I'm not a pheasant plucker

Clarence: Look, I'm giving out wings!

Life in the countryside is so, well, so rural.

I've had a pheasant hanging in the shed for a week or so now. It was given to me by the farmer up the lane. It was dead but not vacuum packed and standing on a blue polystyrene tray like every other pheasant I've ever cooked when he very kindly gave it to me But then this is the countryside, and how hard can preparing a pheasant be to a man who gutted freshly caught mackerel last summer?

Today was the day. I took the pheasant down from the shed, where I'd been hanging it from the neck as instructed, and placed it on the preparation table. I knew that first I had to pluck it before chopping off the head, removing the gullet, opening it at the rear, putting my hand deep inside and pulling out everything that was soft and gooey. No problem. I began to pluck thinking of the succulent, bacon wrapped, roast bird that I was going to cook for dinner; perhaps I'd serve it with parsnip chips.

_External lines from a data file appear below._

(** * Oral-cancer image labelling tools: review loop and label store

    A shallow embedding of the two Tkinter labelling tools of the repository,

      - [Clinical]  : support/XC_labeller.py            (Suspicious / Non-Suspicious / NA)
      - [Histopath] : support/histopath_label_tool.py   (diagnosis with multi-tier grading)

    together with the properties their specification states about the label
    store, the navigation cursor, the catalog builder and the CSV export.

    Conventions of the embedding.
      - A Python [str] is a Rocq [string], one [ascii] per character (text
        whose code points are below 256); [==] and [<] on [str] are
        [String.eqb] and [String.ltb].
      - A Python [dict] is an insertion-ordered association list ([Py.dict]):
        the tools sort [labels.values()] with a stable sort, so the order of
        insertion is observable in the exported rows.  The grading selection,
        whose order is never observed, is a [gmap]; Python sets are [gset]s.
      - Every callback of the GUI is a function [state -> state].  What the
        callback shows to the user (message boxes) and an exception escaping
        it (Tk reports it and goes on) are appended to the [log] field, so
        "nothing changed but a message" is an equation between states.
      - What a callback reads from outside (the clock, the result of writing
        the files) comes in an [env] record. *)

From Stdlib Require Import String Ascii ZArith List Lia Permutation Sorted.
From stdpp Require Import gmap strings list fin_maps pretty.

Open Scope string_scope.
Open Scope list_scope.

At first it went okay, the feathers were coming out easily enough, but suddenly it all went horribly wrong. As I tried to pull out the gloriously coloured tail feathers the bird ripped in half spilling its guts and gore everywhere.

It smelled and I gagged, I gagged a lot, actually I threw up and very nearly passed out. I had to sit quietly for twenty minutes trying to forget all about it.

Maybe I pulled too hard.

Anyway, I gave it a decent burial this morning and will be visiting the local butcher later for a replacement so that I can say with some degree of honesty that the pheasant was delicious when the farmer asks me.

What worries me most though is that we keep some chickens up at the farm and my daughter hatches birds from eggs in an incubator. The last batch contained two males who will be ready too eat at Easter...oh well.